Moira Macdonald, The Seattle Times on

Published in Entertainment News

Becket Redfellow (Glen Powell) is no ordinary convicted man on death row, and not just because he wears a satin slumber mask with his prison coveralls. The story he tells, to a visiting priest (Adrian Lukis), is an astonishing one: how he, born to a obscenely rich family yet shut out of its fortunes, schemed to bump off every relative standing in the way of a vast inheritance.

This is the premise, spelled out in its opening minutes, of John Patton Ford’s “How to Make a Killing,” and it’s a promising one; unfortunately, even Powell’s charismatic presence — this actor never met a camera he couldn’t charm; see him in Netflix’s “Hit Man” if you doubt me — can’t make up for the fact that this dark comedy/thriller needs more comedy, and more thrills.

It’s a disappointment, as on paper this one looked like a lot of fun. The cast is appealing: Ed Harris as Becket’s estranged father; Topher Grace, Bill Camp and an amusingly dim Zach Woods among the assortment of relatives on Becket’s to-do list; Margaret Qualley as a femme fatale from Becket’s past. But most of them don’t get much screen time — the structure of the story means that as soon as we get to know a character, he or she is likely to disappear, and honestly I started losing track of who was in line to go — and Qualley in particular seems as if she’s in a different movie, her very stylized, arch performance at odds with Powell’s trademark breeziness.

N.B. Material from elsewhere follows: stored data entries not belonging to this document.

Lemma malloc_hit s L f V x W : heap s L A -> kept A s0 s -> u_brk s0 <= u_brk s ->
  rot (ring L) f V x W -> nu <= x.2 ->
  wp (let! q :=
        (if x.2 =? nu then
           let! nx := h_ptr x.1 in
           set_h_ptr (prev_of f V).1 nx ;;;
           ret x.1
         else
           set_h_size x.1 (x.2 - nu) ;;;
           let! sz := h_size x.1 in
           let q := padd x.1 sz in
           set_h_size q nu ;;;
           ret q) in
      modify (set_u_freep (prev_of f V).1) ;;;
      ret (inr (A := Z * Z) (q + HEADER)))
    (fun r s' => match r with inl _ => False | inr v => malloc_post v s' end) s.
Proof.
  intros H Hk Hb Hr Hx.
  assert (x ∈ L) as HxL.
  { assert (x ∈ ring L) as HxR by (rewrite <- (rot_perm _ _ _ _ _ Hr); set_solver).
    apply elem_of_cons in HxR as [->|]; [simpl in Hx; lia|done]. }
  pose proof (chain_elem _ _ _ _ (hp_chain _ _ _ H) HxL) as Hxr.
  destruct (rot_pred _ _ _ _ _ Hr) as (P & Q & E); [lia|].
  pose proof (take_links s L A P _ x Q H E) as (_ & _ & _ & _ & Hx1 & _).
  pose proof (heap_range _ _ _ H). wp_step.
  destruct (Z.eqb_spec x.2 nu) as [En|En].
  - unfold h_ptr, set_h_ptr. do 8 (wp_step; cbn [u_mem set_u_mem]). rewrite Hx1.
    destruct (take_exact s L A P _ x Q H E) as (L' & H1 & H2). right. exists x.1, L'.
    split; [done|]. split; [rewrite <- En; by destruct x|].
    split; [eapply kept_trans; [|exact Hk|exact H2]; done|done].
  - unfold h_size, set_h_size. do 9 (wp_step; cbn [u_mem set_u_mem]).
    rewrite ld32_st32_eq, u32_small by lia.
    assert (padd x.1 (x.2 - nu) = x.1 + 8 * (x.2 - nu)) as -> by (apply u32_small; unfold HEADER; lia).
    destruct (take_split s L A P _ x Q H E nu) as (L' & H1 & H2); [lia..|]. right.
    exists (x.1 + 8 * (x.2 - nu)), L'.
    split; [done|]. split; [done|]. split; [eapply kept_trans; [|exact Hk|exact H2]; done|done].
Qed.

Lemma rot_wrap L hi f V x W : chain (hs - 1) L hi -> rot (ring L) f V x W ->
  (W = [] /\ x = f) \/ (x.1 <> f.1 /\ exists w W', W = w :: W').
Proof.
  intros Hc Hr. destruct (rot_last _ _ _ _ _ Hr) as [|(W' & ->)]; [by left|right].
  split; [|destruct W' as [|w W']; eauto].
  pose proof (ring_nodup _ _ Hc) as Hn. rewrite <- (rot_perm _ _ _ _ _ Hr) in Hn.
  rewrite fmap_app, fmap_cons in Hn. apply NoDup_app in Hn as (_ & _ & Hn).
  apply NoDup_cons in Hn as [Hn _]. intros E. apply Hn. rewrite E. apply list_elem_of_fmap_2. set_solver.
Qed.

(** At the end of the first round the heap grows, and the next round starts. *)
Lemma malloc_more : heap s0 L0 A -> (forall y, y ∈ L0 -> y.2 < nu) ->
  wp (let! q := morecore may_grow fuel nu in
      if q =? 0 then ret (inr 0)
      else let! nx := h_ptr q in ret (inl (q, nx)))
    (fun r s' => match r with
       | inl a' => exists n', (n' < length L0 + 2)%nat /\ looking n' a' s'
       | inr v => malloc_post v s' end) s0.
Proof.
  intros H Hno. wp_step. eapply wp_mono; [by apply (morecore_spec fuel s0 L0 A nu H); lia|].
  intros r s' [(-> & -> & Hg)|(-> & Hb & Hk & L' & H' & Hl & y & Hy & Hle)]; simpl.
  - wp_step. by left.
  - destruct (rot_start _ _ _ H') as (g & x & W & Eg & Ex & Hr & HW).
    pose proof (heap_freep _ _ _ H').
    rewrite (proj2 (Z.eqb_neq _ _)) by lia. unfold h_ptr. do 3 wp_step.
    exists (length W). split; [lia|]. exists L', g, [], x, W. rewrite Eg, Ex.
    split_and!; [done..|set_solver|]. right. eauto.
Qed.

Lemma malloc_round n a s : looking n a s ->
  wp (malloc_body may_grow fuel nu a) (fun r s' => match r with
    | inl a' => exists n', (n' < n)%nat /\ looking n' a' s'
    | inr v => malloc_post v s' end) s.
Proof.
  intros (L & f & V & x & W & H & Hk & Hb & Hf & Hr & -> & HV & Hn).
  destruct (rot_size _ _ _ _ _ _ (hp_ring _ _ _ H) Hr) as [Hsz Hnext].
  unfold malloc_body, h_size at 1. wp_step. wp_step. rewrite Hsz.
  destruct (Z.leb_spec nu x.2) as [Hle|Hlt].
  - eapply wp_mono; [by eapply malloc_hit|]. by intros [].
  - assert (forall v, v ∈ V ++ [x] -> v.2 < nu) as HV' by set_solver.
    wp_step. wp_step. rewrite Hf.
    destruct (rot_wrap _ _ _ _ _ _ (hp_chain _ _ _ H) Hr) as [[-> ->]|(Hne & w & W' & ->)].
    + rewrite Z.eqb_refl. destruct Hn as [(-> & -> & ->)|(_ & y & Hy & ?)].
      * apply malloc_more; [done|]. intros y Hy. by apply HV', (rot_elem _ _ _ _ _ _ Hr).
      * apply (rot_elem _ _ _ _ _ _ Hr), HV' in Hy. lia.
    + rewrite (proj2 (Z.eqb_neq _ _) Hne). unfold h_ptr. do 3 wp_step.
      rewrite (Hnext w W' eq_refl).
      assert (exists n', (n' < n)%nat /\
        ((s = s0 /\ L = L0 /\ n' = (length W' + length L0 + 2)%nat) \/
         (n' = length W' /\ exists y, y ∈ L /\ nu <= y.2))) as (n' & ? & Hn').
      { destruct Hn as [(? & ? & ->)|[-> ?]]; simpl;
          [exists (length W' + length L0 + 2)%nat|exists (length W')]; (split; [lia|tauto]). }
      exists n'. split; [done|]. exists L, f, (V ++ [x]), w, W'. rewrite prev_snoc.
      split_and!; try done. destruct Hr as (X & Y & E & E'). exists X, Y.
      split; [done|]. by rewrite E', <- app_assoc.
Qed.

Lemma malloc_loop f x W : heap s0 L0 A -> u_freep s0 = f.1 -> rot (ring L0) f [] x W ->
  length W = length L0 ->
  wp (loop fuel (malloc_body may_grow fuel nu) (f.1, x.1)) malloc_post s0.
Proof.
  intros H Hf Hr HW. apply (wp_loop looking _ _ malloc_round fuel (length W + length L0 + 2));
    [lia|]. exists L0, f, [], x, W. split_and!; [done|done|lia|done..|set_solver|by left].
Qed.

End malloc.

(** The state of the allocator: before the first call there is no ring. *)
Definition ready (s : ust) (L A : list blk) : Prop :=
  heap s L A \/
  (u_freep s = 0 /\ L = [] /\ A = [] /\ u_brk s = hs /\ hs <= 2 ^ 31).

Lemma malloc_tail fuel s L A nu : heap s L A -> 1 <= nu -> 8 * nu < 2 ^ 31 ->
  (2 * length L + 2 < fuel)%nat ->
  wp (let! p := h_ptr (u_freep s) in loop fuel (malloc_body may_grow fuel nu) (u_freep s, p))
    (malloc_post s L A nu) s.
Proof.
  intros H ???. destruct (rot_start _ _ _ H) as (f & x & W & Hf & Hx & Hr & HW).
  unfold h_ptr. wp_step. wp_step. rewrite Hf, Hx. by apply malloc_loop with (W := W).
Qed.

Powell’s charm, along with some fun rich-person interiors (there's a library near the end that gives a stellar performance), does a lot to get “How to Make a Killing” to the finish line. But you may well lose interest, as I did, before the murder countdown concludes; this one feels more like a rough draft than a truly well-thought-out movie. Throughout, there are intriguing little glimmers of what might have been. At one point, somebody asks Becket if he can keep a secret, and the sly, low-key spin Powell puts on “Surprisingly well, actually” is almost worth the popcorn price right there. He’s truly a movie star; file this one under missed opportunities.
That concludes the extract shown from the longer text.